▶ Recorded data:
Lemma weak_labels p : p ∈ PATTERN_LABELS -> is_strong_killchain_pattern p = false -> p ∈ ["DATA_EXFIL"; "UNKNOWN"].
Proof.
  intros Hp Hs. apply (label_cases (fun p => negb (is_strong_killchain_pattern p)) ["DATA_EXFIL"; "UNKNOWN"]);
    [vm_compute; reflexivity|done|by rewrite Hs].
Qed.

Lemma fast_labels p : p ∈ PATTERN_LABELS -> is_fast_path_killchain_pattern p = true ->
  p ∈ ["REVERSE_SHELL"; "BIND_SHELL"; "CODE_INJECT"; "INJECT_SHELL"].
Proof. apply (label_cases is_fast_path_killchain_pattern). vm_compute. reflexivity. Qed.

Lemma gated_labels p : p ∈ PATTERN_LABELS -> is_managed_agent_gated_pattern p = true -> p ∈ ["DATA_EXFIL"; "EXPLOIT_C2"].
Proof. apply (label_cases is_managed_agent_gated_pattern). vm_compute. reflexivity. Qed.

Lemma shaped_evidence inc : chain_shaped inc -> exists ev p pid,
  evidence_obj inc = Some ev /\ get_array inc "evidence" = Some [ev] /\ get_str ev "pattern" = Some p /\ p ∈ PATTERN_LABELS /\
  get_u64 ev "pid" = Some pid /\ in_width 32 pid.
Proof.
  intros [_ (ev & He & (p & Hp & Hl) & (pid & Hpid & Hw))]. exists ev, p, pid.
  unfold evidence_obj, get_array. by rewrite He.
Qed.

▶ Aim of the exercise: Locate the lines above that contain "apply" and copy them.

▶ Expected answer:
  intros Hp Hs. apply (label_cases (fun p => negb (is_strong_killchain_pattern p)) ["DATA_EXFIL"; "UNKNOWN"]);
Proof. apply (label_cases is_fast_path_killchain_pattern). vm_compute. reflexivity. Qed.
Proof. apply (label_cases is_managed_agent_gated_pattern). vm_compute. reflexivity. Qed.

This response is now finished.